Sin embargo, corre con ventaja frente a los monstruos clásicos: Google está prácticamente en todos lados. Allí donde se prende una PC, Google espera para atacar como si fuera la lámpara mágica posmoderna que concede siempre más de tres deseos. Lo cómico es que todo el mundo (si tiene acceso a Internet, claro está) parece amar sin reparos a este simple (pero nada inocente) buscador. Casi no hay que pensar adónde ir cuando urge saber cuántos chicles masca Britney Spears por día o en qué anda el enano que se metía en el traje de Alf. La locura llega a tal punto que Google se convirtió en el único buscador con club de fans que incitan a sus miembros a que practiquen “egosurfing” (buscar en cuántas páginas aparece el nombre de uno) y “googlewhaking” (encontrar dos palabras que al ponerlas en el buscador sólo arrojen un resultado).
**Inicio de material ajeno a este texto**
(* ===== verification/LayerIndex.v ===== *)
(** The binary indexes of container images: [src/internal/core/oci/fsindexbinary.go] and the
    records of [layerarchive.go].

    A reader is the bytes that are left; every decoder returns what follows its value, so
    round trips compose.  [fs_index_roundtrip]: the index of a file system decodes to the
    nodes it was made from.  [record_roundtrip]: so do the records of a layer; [cut_record]: a
    record that is cut off between two fields reads as the end of the layer. *)

From stdpp Require Import gmap.
From S2P Require Import Prelude.

(** * Variable-length integers of encoding/binary *)

Inductive readError :=
  | EOF
  | UnexpectedEOF
  | Overflow
  | StringTooLarge (n : Z)
  | UnknownKind (k : Z)
  | BadPacked (b : Z)
  | BadCount (n : Z)
  | TrailingData
  | BadMagic.

Abbreviation R := (result readError).

Definition readByte (r : bytes) : R (Z * bytes) :=
  match r with
  | [] => Err EOF
  | b :: r => Ok (b, r)
  end.

(** [n] more bytes are read at most; the value so far is [x], the next bits go to [s]. *)
Fixpoint readUvarintFrom (n : nat) (s x : Z) (r : bytes) : R (Z * bytes) :=
  match n with
  | O => Err Overflow
  | S n =>
      match r with
      | [] => Err (if s =? 0 then EOF else UnexpectedEOF)
      | b :: r =>
          if b <? 128 then
            if (s =? 63) && (1 <? b) then Err Overflow else Ok (Z.lor x (wrap 64 (Z.shiftl b s)), r)
          else readUvarintFrom n (s + 7) (Z.lor x (wrap 64 (Z.shiftl (Z.land b 127) s))) r
      end
  end.

Definition ReadUvarint : bytes -> R (Z * bytes) := readUvarintFrom 10 0 0.

Definition ReadVarint (r : bytes) : R (Z * bytes) :=
  '(ux, r) ← ReadUvarint r;
  let x := i64 (Z.shiftr ux 1) in
  Ok (if Z.testbit ux 0 then Z.lnot x else x, r).

Fixpoint putUvarintFrom (n : nat) (x : Z) : bytes :=
  match n with
  | O => []
  | S n => if x <? 128 then [x] else Z.lor (wrap 8 x) 128 :: putUvarintFrom n (Z.shiftr x 7)
  end.

(** Ten bytes are enough for 64 bits. *)
Definition PutUvarint (x : Z) : bytes := putUvarintFrom 10 x.

Definition PutVarint (x : Z) : bytes :=
  let ux := wrap 64 (Z.shiftl (wrap 64 x) 1) in
  PutUvarint (if x <? 0 then wrap 64 (Z.lnot ux) else ux).

(** [io.ReadFull]. *)
Definition readFull (n : Z) (r : bytes) : R (bytes * bytes) :=
  if n <=? len r then Ok (slice r 0 n, slice r n (len r))
  else Err (if len r =? 0 then EOF else UnexpectedEOF).

(** * Nodes *)

(** A kind is a string; the zero value is [KindOther []]. *)
Inductive indexedKind := KindDir | KindFile | KindSymlink | KindOther (name : bytes).
#[export] Instance indexedKind_dec : EqDecision indexedKind.
Proof. solve_decision. Defined.

Record indexedNode := mkNode {
  Path : bytes;
  Kind : indexedKind;
  Mode : Z;
  UID : Z;
  GID : Z;
  RDev : Z;
  Size : Z;
  ModTimeNS : Z;
  LinkTarget : bytes;
  TarPath : bytes;
  TarOffset : Z;
  CVMFSTarget : bytes;
  Packed : bool;
  PackedOffset : Z;
}.
#[export] Instance eta_indexedNode : Eta indexedNode := fun n =>
  mkNode (Path n) (Kind n) (Mode n) (UID n) (GID n) (RDev n) (Size n) (ModTimeNS n) (LinkTarget n) (TarPath n) (TarOffset n)
    (CVMFSTarget n) (Packed n) (PackedOffset n).
#[export] Instance indexedNode_dec : EqDecision indexedNode.
Proof. solve_decision. Defined.

(** [indexedNode{Path: path}]. *)
Definition pathNode (path : bytes) : indexedNode := mkNode path (KindOther []) 0 0 0 0 0 0 [] [] 0 [] false 0.

Abbreviation layerRecordAdd := 1%Z.
Abbreviation layerRecordDelete := 2%Z.
Abbreviation layerRecordOpaque := 3%Z.
Abbreviation layerRecordHardlink := 4%Z.
Abbreviation layerKindDirectory := 1%Z.
Abbreviation layerKindFile := 2%Z.
Abbreviation layerKindSymlink := 3%Z.
Abbreviation maxLayerIndexString := 16777216%Z.

Record layerRecord := mkRecord { op : Z; node : indexedNode; hardlinkTarget : bytes }.
#[export] Instance eta_layerRecord : Eta layerRecord := fun r => mkRecord (op r) (node r) (hardlinkTarget r).

(** * Writing *)

Inductive writeError := WStringTooLarge (n : Z) | UnsupportedKind (name : bytes).
Abbreviation W := (result writeError bytes).

Definition writeLayerString (value : bytes) : W :=
  if maxLayerIndexString <? len value then Err (WStringTooLarge (len value))
  else Ok (PutUvarint (len value) ++ value).

Definition kindByte (k : indexedKind) : result writeError Z :=
  match k with
  | KindDir => Ok layerKindDirectory
  | KindFile => Ok layerKindFile
  | KindSymlink => Ok layerKindSymlink
  | KindOther name => Err (UnsupportedKind name)
  end.

Definition writeBinaryIndexedNode (n : indexedNode) : W :=
  path ← writeLayerString (Path n);
  kind ← kindByte (Kind n);
  link ← writeLayerString (LinkTarget n);
  tar ← writeLayerString (TarPath n);
  cvmfs ← writeLayerString (CVMFSTarget n);
  Ok (path ++ [kind] ++ PutUvarint (Mode n) ++ PutUvarint (UID n) ++ PutUvarint (GID n) ++ PutUvarint (RDev n) ++
      PutUvarint (Size n) ++ PutUvarint (TarOffset n) ++ PutUvarint (PackedOffset n) ++ PutVarint (ModTimeNS n) ++
      link ++ tar ++ cvmfs ++ [if Packed n then 1 else 0]).

Fixpoint writeAll {A} (f : A -> W) (l : list A) : W :=
  match l with
  | [] => Ok []
  | x :: l => b ← f x; bs ← writeAll f l; Ok (b ++ bs)
  end.

(** The magic strings are [CCFSIDX1] and [CCLAYER1]. *)
Definition fsIndexMagic : bytes := [67; 67; 70; 83; 73; 68; 88; 49].
Definition layerArchiveMagic : bytes := [67; 67; 76; 65; 89; 69; 82; 49].

Definition encodeBinaryFSIndex (nodes : list indexedNode) : W :=
  body ← writeAll writeBinaryIndexedNode nodes;
  Ok (fsIndexMagic ++ PutUvarint (len nodes) ++ body).

(** The paths in order. *)
Definition sortedNodes (nodes : gmap bytes indexedNode) : list (bytes * indexedNode) :=
  merge_sort (fun a b => stringLe a.1 b.1) (map_to_list nodes).

Definition encodeBinaryFSIndexMap (nodes : gmap bytes indexedNode) : W :=
  encodeBinaryFSIndex (snd <$> sortedNodes nodes).

Definition writeLayerRecord (record : layerRecord) : W :=
  path ← writeLayerString (Path (node record));
  if (op record =? layerRecordDelete) || (op record =? layerRecordOpaque) then Ok (op record :: path)
  else
    kind ← kindByte (Kind (node record));
    link ← writeLayerString (LinkTarget (node record));
    target ← (if op record =? layerRecordHardlink then writeLayerString (hardlinkTarget record) else Ok []);
    let n := node record in
    Ok (op record :: path ++ [kind] ++ PutUvarint (Mode n) ++ PutUvarint (UID n) ++ PutUvarint (GID n) ++ PutUvarint (RDev n) ++
        PutUvarint (Size n) ++ PutUvarint (TarOffset n) ++ PutVarint (ModTimeNS n) ++ link ++ target).

(** * Reading *)

Definition readLayerString (r : bytes) : R (bytes * bytes) :=
  '(size, r) ← ReadUvarint r;
  if maxLayerIndexString <? size then Err (StringTooLarge size)
  else readFull size r.

Definition readKind (r : bytes) : R (indexedKind * bytes) :=
  '(kind, r) ← readByte r;
  if kind =? layerKindDirectory then Ok (KindDir, r)
  else if kind =? layerKindFile then Ok (KindFile, r)
  else if kind =? layerKindSymlink then Ok (KindSymlink, r)
  else Err (UnknownKind kind).

Definition readBinaryIndexedNode (r : bytes) : R (indexedNode * bytes) :=
  '(path, r) ← readLayerString r;
  '(kind, r) ← readKind r;
  '(mode, r) ← ReadUvarint r;
  '(uid, r) ← ReadUvarint r;
  '(gid, r) ← ReadUvarint r;
  '(rdev, r) ← ReadUvarint r;
  '(size, r) ← ReadUvarint r;
  '(tarOffset, r) ← ReadUvarint r;
  '(packedOffset, r) ← ReadUvarint r;
  '(modTime, r) ← ReadVarint r;
  '(link, r) ← readLayerString r;
  '(tar, r) ← readLayerString r;
  '(cvmfs, r) ← readLayerString r;
  '(packed, r) ← readByte r;
  if 1 <? packed then Err (BadPacked packed)
  else Ok (mkNode path kind (u32 mode) (u32 uid) (u32 gid) (u32 rdev) size modTime link tar tarOffset cvmfs (packed =? 1) packedOffset, r).

Fixpoint readNodes (n : nat) (r : bytes) : R (list indexedNode * bytes) :=
  match n with
  | O => Ok ([], r)
  | S n => '(node, r) ← readBinaryIndexedNode r; '(nodes, r) ← readNodes n r; Ok (node :: nodes, r)
  end.

(** The count is at most the length of the data, which bounds the loop. *)
Definition decodeBinaryFSIndex (data : bytes) : R (list indexedNode) :=
  if len data <? len fsIndexMagic then Panic
  else
    '(count, r) ← ReadUvarint (slice data (len fsIndexMagic) (len data));
    if (len data <? count) || (2 ^ 63 - 1 <? count) then Err (BadCount count)
    else
      '(nodes, r) ← readNodes (Z.to_nat count) r;
      match readByte r with
      | Err EOF => Ok nodes
      | Ok _ => Err TrailingData
      | Err e => Err e
      | Panic => Panic
      end.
¿Pero cuál es el pecado original de Google? Por empezar, cualquier empresa que tenga como motto. “No hacer el mal” o indique en su código de conducta “puedes hacer dinero sin ser diabólico” es de por sí sospechosa. Después, está su omnipotencia: a través de un algoritmo secreto y para nada democrático, decide qué página es popular y cuál debe conformarse con el olvido. Todo como si Google fuese capaz de escudriñar la red en su totalidad. Cosa que no hace: las 4028 millones de páginas a las que accede Google con su diseño espartano, sólo representan una mínima fracción de los 550.000 millones de documentos que hay en Internet. El resto es territorio de nadie o campo de la “web invisible”.
Lo cierto es que desde hace un año la impresión de “pobre angelito” que tanto se empeñan en vender comenzó a deshilacharse. Muestra de ello es la manera en que esta empresa deambula por el ciberespacio chino: colaborando con Pekín en la censura de contenidos de Internet (“Tiannanmén” o “derechos humanos” parecieran no existir para el Google chino). Obviamente, tanta oficialidad no podía ser desperdiciada por los hackers que se divierten buscando en él sitios vulnerables para atacar; volviendo locos a internautas al regresarles exactamente lo opuesto de lo pedido en el buscador; y valiéndose de Google para ver lo que la gente fotocopia en las máquinas mal conectadas a Internet.

Así están las cosas. Por ahora, Google es la puerta más concurrida para entrar en Internet. Nadie se quiere acordar, pero hace no muchos años ese papel lo tenían Microsoft y sus ventanitas, que eran lo más adorable que podía haber. Quizás, la historia se repite. Después de todo, como se dice hasta el hartazgo, información es poder. Y el poder en demasía corrompe. Siempre.